画面の向こうには、もう一人の自分——バーチャルタレントとしての姿が映っていた。
「もう一人の自分、か……」
小さく呟いた言葉は、誰にも届かず静かに消えていく。
そういえば、そんなこともあった気がする。
遠い昔の記憶。あの騒がしい日々を懐かしく思うときが来るなんて、思いもしなかった。
モンスターテイルズ公式チャンネルには、私たち四人が、まるで過去に戻ったかのように放課後を楽しむようにゲームで遊んでいる。
楽しそうに笑う私達の姿。
懐かしいような、遠いような。

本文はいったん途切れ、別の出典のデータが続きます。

(* ===== verification/BreakpadFile.v ===== *)
(** Breakpad symbol files as a whole: reading the file in chunks, a supplied
    symindex file, and all the lookups after that. *)
From S2P Require Import Prelude RustStr SymbolTable LibTable CodeIds LineBuffer Nom MappedPath.
From S2P Require Import BreakpadRecords BreakpadIndex IndexedRecords Symindex SymindexRoundTrip SymbolMaps.
From S2P Require Import BreakpadSymbolMap BreakpadFunc BreakpadLookup.
From stdpp Require Import options.
Open Scope Z_scope.

Module BreakpadFile.
Import RustStr Nom BreakpadRecords BreakpadIndex SymbolMaps BreakpadSymbolMap BreakpadLookup.
Import LineBuffer(slen_app, slen_nonneg).

Section file.
Context `{BreakpadIds} `{Nom} `{CodeIds.UuidOps} {bytes : string} `{FileContents bytes}.

(** The rest of the file behind an offset. *)
Definition rest_of (offset : Z) : string :=
  String.substring (Z.to_nat offset) (Z.to_nat (slen bytes - offset)) bytes.
Lemma concat_cons (x : string) l : String.concat "" (x :: l) = x +:+ String.concat "" l.
Proof. destruct l; [by rewrite app_nil|done]. Qed.
Lemma consume_loop_ends {S} (f : Z → string → S → res S) fuel b chunk st :
  (String.length chunk < fuel)%nat → is_Some (LineBuffer.consume_loop f fuel b chunk st).
Proof.
  revert b chunk st. induction fuel as [|fuel IH]; intros b chunk st Hf; [lia|]. cbn [LineBuffer.consume_loop].
  destruct (split_once chunk LF) as [[until chunk']|] eqn:Hs; [|by eexists]. destruct (if is_empty _ then _ else _) as [l o].
  destruct (f o l st) as [st'|]; [|by eexists]. cbn [returned mbind loops_bind]. apply IH. apply split_once_Some in Hs as ->.
  pose proof (slen_app until (LF +:+ chunk')) as Hlen. rewrite (slen_app LF chunk') in Hlen.
  change (slen LF) with 1 in Hlen. pose proof (slen_nonneg until). unfold slen in *. lia.
Qed.
Lemma consume_ends p chunk : is_Some (consume p chunk).
Proof.
  unfold consume, LineBuffer.consume. destruct (_ <=? _); [|by eexists]. cbn [assert returned mbind loops_bind].
  destruct (consume_loop_ends process_line (S (String.length chunk)) (line_buffer p) chunk (parser_inner p) ltac:(lia))
    as [r ->].
  destruct r as [[b s]|]; by eexists.
Qed.
Lemma read_chunks_spec fuel parser offset :
  (0 < fuel)%nat → 0 ≤ offset → slen bytes + CHUNK_SIZE < 2 ^ 64 → slen bytes ≤ offset + (Z.of_nat fuel - 1) * CHUNK_SIZE →
  ∃ r, read_chunks fuel parser offset = Some r ∧
    ∀ p', r = Ok (inr p') →
      ∃ chunks, String.concat "" chunks = rest_of offset ∧ consume_chunks parser chunks = Some (Ok p').
Proof.
  revert parser offset. induction fuel as [|fuel IH]; intros parser offset Hf Hoff Hlt Hle; [lia|]. cbn [read_chunks].
  destruct (Z.ltb_spec offset (slen bytes)) as [Hin|Hout].
  2: { eexists. split; [done|]. intros p' [= <-]. exists []. split; [|done]. unfold rest_of.
       replace (Z.to_nat (slen bytes - offset)) with 0%nat by lia. by rewrite substring_none. }
  assert (0 < CHUNK_SIZE) by done. destruct fuel as [|fuel]; [lia|].
  destruct (read_bytes_into offset _) as [buffer|] eqn:Hr; [|by eexists].
  apply read_bytes_into_spec in Hr as [Hsize ->]; [|lia..].
  destruct (consume_ends parser (String.substring (Z.to_nat offset) (Z.to_nat (Z.min CHUNK_SIZE (slen bytes - offset))) bytes))
    as [r Hc]. rewrite Hc. destruct r as [p1|]; [|by eexists]. cbn [mbind loops_bind].
  rewrite add_u64_id by lia. destruct (IH p1 (offset + CHUNK_SIZE)) as (r & -> & Hr); [lia..|].
  eexists. split; [done|]. intros p' ->. destruct (Hr p' eq_refl) as (chunks & Hconcat & Hcons).
  eexists (_ :: chunks). split; [|cbn [consume_chunks]; by rewrite Hc]. rewrite concat_cons, Hconcat. unfold rest_of.
  destruct (Z.min_spec CHUNK_SIZE (slen bytes - offset)) as [[Hmin ->]|[Hmin ->]].
  - replace (Z.to_nat (slen bytes - offset)) with
      (Z.to_nat CHUNK_SIZE + Z.to_nat (slen bytes - (offset + CHUNK_SIZE)))%nat by lia.
    rewrite substring_join. by replace (Z.to_nat offset + Z.to_nat CHUNK_SIZE)%nat with (Z.to_nat (offset + CHUNK_SIZE)) by lia.
  - replace (Z.to_nat (slen bytes - (offset + CHUNK_SIZE))) with 0%nat by lia.
    by rewrite substring_none, app_nil.
Qed.
(** The index that is made of the file does not depend on how it was read. *)
Lemma index_of_file_chunks :
  slen bytes + CHUNK_SIZE < 2 ^ 64 →
  ∃ r, index_of_file = Some r ∧
    ∀ idx, r = Ok (inr idx) → ∃ chunks, String.concat "" chunks = bytes ∧ index_chunks chunks = Some (Ok (inr idx)).
Proof.
  intros Hlt. pose proof (slen_nonneg bytes) as Hlen. assert (0 < CHUNK_SIZE) as HC by done.
  destruct (read_chunks_spec (chunk_fuel (bytes := bytes)) new_parser 0) as (r & Hr & Hp).
  { unfold chunk_fuel. lia. }
  { lia. }
  { done. }
  { unfold chunk_fuel. pose proof (Z.div_mod (slen bytes) CHUNK_SIZE ltac:(lia)).
    pose proof (Z.mod_pos_bound (slen bytes) CHUNK_SIZE HC). pose proof (Z.div_pos (slen bytes) CHUNK_SIZE Hlen HC). nia. }
  unfold index_of_file. rewrite Hr. destruct r as [[e|p']|]; cbn [mbind loops_bind]; [by eexists| |by eexists].
  destruct (Hp p' eq_refl) as (chunks & Hconcat & Hcons).
  assert (rest_of 0 = bytes) as Hrest.
  { unfold rest_of. rewrite Z.sub_0_r. apply substring_whole. unfold slen. lia. }
  destruct (finish p') as [[e|idx]|] eqn:Hfin; cbn [returned mbind loops_bind]; (eexists; split; [done|]); [done| |done].
  intros idx' [= <-]. exists chunks. split; [by rewrite Hconcat|]. unfold index_chunks. rewrite Hcons. cbn [mbind loops_bind].
  by rewrite Hfin.
Qed.
(** A symindex file that was written from the index supplies that index. *)
Lemma supplied_index_written {index_bytes : string} (d : FileContents index_bytes) (idx : BreakpadIndex) :
  Symindex.parse_symindex_file index_bytes = Some (Ok (inr idx)) →
  supplied_index (Some d) = Some (Ok None) ∨ supplied_index (Some d) = Some (Ok (Some idx)).
Proof.
  intros Hp. cbn [supplied_index]. pose proof (slen_nonneg index_bytes).
  destruct (@read_bytes_at _ d 0 (slen index_bytes)) as [data|] eqn:Hr; [|by left]. right.
  apply read_bytes_at_spec in Hr as ->; [|lia..]. change (Z.to_nat 0) with 0%nat.
  rewrite substring_whole by (unfold slen; lia). by rewrite Hp.
Qed.

Lemma index_of_file_known idx : slen bytes + CHUNK_SIZE < 2 ^ 64 → index_of_file = Some (Ok (inr idx)) → index_known idx.
Proof.
  intros Hlt Hi. destruct (index_of_file_chunks Hlt) as (r & Hr & Hchunks). rewrite Hi in Hr. injection Hr as <-.
  destruct (Hchunks idx eq_refl) as (chunks & Hconcat & Hidx). apply (index_known_of_chunks chunks idx); [|done].
  rewrite Hconcat. unfold CHUNK_SIZE in Hlt. lia.
Qed.

(** C7: The symbol map of a breakpad symbol file of any size that leaves room for a
    chunk below 2^64: making its index ends, and a symindex file that was written from
    that index can stand in for it. After that, any sequence of lookups and listings
    ends without a panic, and each is answered as if nothing had been asked before;
    and unless the function that is found has a block out of order, the answer is what
    the file itself says: by the last symbol at or before the address (listings have
    all symbols). Lookups by other kinds of addresses find nothing; a PUBLIC symbol
    reaches up to the next symbol; a function has its own size, and its frames are the
    chain of inlined calls at the address, innermost first, each with the line of the
    call in it. A call at a depth is one whose range has the address, the line that of
    the last line record up to the address, and files and functions have the names of
    the first records with their numbers ([described]: nothing of it searches a sorted
    list). A block is in order ([in_order]) if its line records rise, its calls at the
    same depth neither overlap nor start together, and they and the function end in
    the 32-bit address space. *)
Theorem breakpad_file_answers :
  slen bytes + CHUNK_SIZE < 2 ^ 64 →
  ∃ r, index_of_file = Some r ∧
    ∀ idx, r = Ok (inr idx) →
      (∀ index_bytes (d : FileContents index_bytes),
         Symindex.serialize_to_bytes idx = Ok index_bytes → SymindexRoundTrip.file_size idx < 2 ^ 32 →
         new_outer (bytes := bytes) (Some d) = Some (Ok (inr idx))) ∧
      ∀ rs, ∃ answers, run_requests idx new_caches rs = Some (Ok answers) ∧
        Forall2 (λ r x, run_requests idx new_caches [r] = Some (Ok [x]) ∧
                        (request_in_order idx r → x = described_response idx r)) rs answers.
Proof.
  intros Hlt. destruct (index_of_file_chunks Hlt) as (r & Hr & Hchunks). exists r. split; [done|]. intros idx ->.
  destruct (Hchunks idx eq_refl) as (chunks & Hconcat & Hidx).
  assert (slen (String.concat "" chunks) < 2 ^ 64) as Hlen by (rewrite Hconcat; unfold CHUNK_SIZE in Hlt; lia). split.
  - intros index_bytes d Hs Hsize. unfold new_outer.
    destruct (SymindexRoundTrip.written_index_read chunks idx Hlen Hidx Hsize) as (bytes' & Hs' & _ & Hp).
    rewrite Hs in Hs'. injection Hs' as <-. destruct (supplied_index_written d idx Hp) as [-> | ->]; [|done].
    cbn [mbind loops_bind]. exact Hr.
  - intros rs. pose proof (index_of_file_known idx Hlt Hr) as Hk.
    exists (reference_response idx <$> rs). split; [apply run_requests_ok; [done|apply new_caches_ok]|].
    apply Forall2_fmap_r, Forall_Forall2_diag, Forall_forall. intros q _. split.
    + apply (run_requests_ok idx new_caches [q] Hk (new_caches_ok idx)).
    + by apply reference_described.
Qed.
End file.

(** A function with an inlined call, and a public symbol in front of it. *)
#[local] Existing Instance string_debug_ids.
#[local] Existing Instance Nom.documented.
#[local] Existing Instance CodeIds.hex_uuids.
#[local] Existing Instance IndexedRecords.any_breakpad_id.
Definition example_file : string :=
  "MODULE Linux x86_64 BE4E976C0 example" +:+ LF +:+ "FILE 0 hg:h/m:a.c:9" +:+ LF +:+ "INLINE_ORIGIN 0 g" +:+ LF +:+
  "FUNC 1160 45 0 f" +:+ LF +:+ "INLINE 0 7 0 0 1160 4" +:+ LF +:+ "1160 c 16 0" +:+ LF +:+ "PUBLIC 1100 0 p".
#[local] Instance example_contents : FileContents example_file := slice_contents example_file.
Definition example_path : option MappedPath.SourceFilePath :=
  Some {| MappedPath.raw_path := "hg:h/m:a.c:9"; MappedPath.mapped_path := Some (MappedPath.Hg "h/m" "a.c" "9") |}.
Example breakpad_file_answers_witness :
  slen example_file + CHUNK_SIZE < 2 ^ 64 ∧
  ∃ idx, index_of_file = Some (Ok (inr idx)) ∧
    run_requests idx new_caches [Lookup (Relative 4450); Lookup (Relative 4449); Iterate; Lookup (Relative 4450)] =
      Some (Ok (let f := Found (Some
                  {| symbol := {| address := 4448; size := Some 69; symbol_name := "f" |};
                     frames := Some (Available
                       [{| function := Some "g"; file_path := example_path; line_number := Some 16 |};
                        {| function := Some "f"; file_path := example_path; line_number := Some 7 |}]) |}) in
                [f; f; Symbols [(4352, "p"); (4448, "f")]; f])).
Proof.
  assert (slen example_file + CHUNK_SIZE < 2 ^ 64) as Hlt by done. split; [done|].
  destruct (breakpad_file_answers Hlt) as (r & Hr & Hrun). assert (Hcall := Hr). vm_compute in Hcall. injection Hcall as Heq.
  eexists. split; [rewrite Hr, <-Heq; reflexivity|]. destruct (Hrun _ (eq_sym Heq)) as [_ Hrs].
  destruct (Hrs [Lookup (Relative 4450); Lookup (Relative 4449); Iterate; Lookup (Relative 4450)]) as (answers & -> & Hall).
  match type of Heq with Ok (inr ?i) = _ =>
    assert (∀ a, a = 4449 ∨ a = 4450 → request_in_order (bytes := example_file) i (Lookup (Relative a))) as Hin end.
  2: { do 4 (apply Forall2_cons_inv_l in Hall as (? & ? & [_ Hx] & Hall & ->);
         rewrite Hx by (exact I || exact (Hin _ (or_introl eq_refl)) || exact (Hin _ (or_intror eq_refl))); clear Hx).
       apply Forall2_nil_inv_l in Hall as ->. by vm_compute. }
  intros a Ha. split; [by destruct Ha as [-> | ->]|]. intros sa f info Hs Ht.
  assert (Some (sa, Func f) = Some (4448, Func {| func_offset := 76; block_length := 51 |})) as [= -> ->].
  { rewrite <-Hs. by destruct Ha as [-> | ->]; vm_compute. }
  vm_compute in Ht. injection Ht as <-. split; [|done]. split; cbn.
  - repeat constructor.
  - by repeat constructor.
  - apply NoDup_singleton.
  - intros x y ->%list_elem_of_singleton ->%list_elem_of_singleton. cbn. lia.
Defined.
End BreakpadFile.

まるで手の届かない景色を見ているみたいだった。
私はただ、それを見ているだけ。そこにはいない。ただの傍観者。
指先が震えるのを感じて、そっと拳を握る。
何かが足りない。ずっと、そう思い続けてきた。
いや、足りないんじゃない。最初からここにないものを求めているだけ。
私は、ただそこにいるだけの存在だったのに。
「結局、私は何にもできなかったってのに……」
それなのに、こんなにも埋められない空白を感じてしまうのは、どうしてだろう。
目を閉じれば浮かぶ声。かすかな温もり。過ぎ去ったはずの時間の残滓。
感覚だけが残っている経験のない記憶。
まるで誰かがいたかのような錯覚。
「もう、いないんだよね」
どれだけ手を伸ばしても、そこには何もない。
私の世界は、私が生きてきたこの場所にしか存在しない。
それなのに、時折ふと感じる。
誰かの視線。誰かの声。誰かのぬくもり。
まるで、まだここにいるかのように。
けれど振り返っても、そこには何もない。虚空だけが広がっている。
記憶が薄れていくような感覚。
何かを忘れてしまったような、何かを失くしてしまったような。
いや、違う。そんな曖昧なものじゃない。
確かにそこにいた。確かに共に過ごした時間があった。
今はもういない。私の手の中から、こぼれ落ちてしまった。
何かが足りない。何かが欠けている。
そんなことを考えるのは、もうやめたはずなのに。
それでも、心の奥底で疼くこの違和感は消えない。
夜が更けるたびに、ふと感じる。
誰かが隣にいたはずの場所。誰かと笑い合っていたはずの時間。
思い出そうとすると、輪郭がぼやけていく。
影が揺らぐように、曖昧になっていく。
どれだけ願っても、もう二度と戻らない。
「ま、やれるだけやるけどさ……」
私はただ、今を生きるしかないのだ。
それでも、もし。もしも願いが叶うのなら。
この胸の奥にある、満たされない空白を埋めることができるのなら。
そのとき、私は何を選ぶのだろう。
いや、選ぶことすら許されるのだろうか。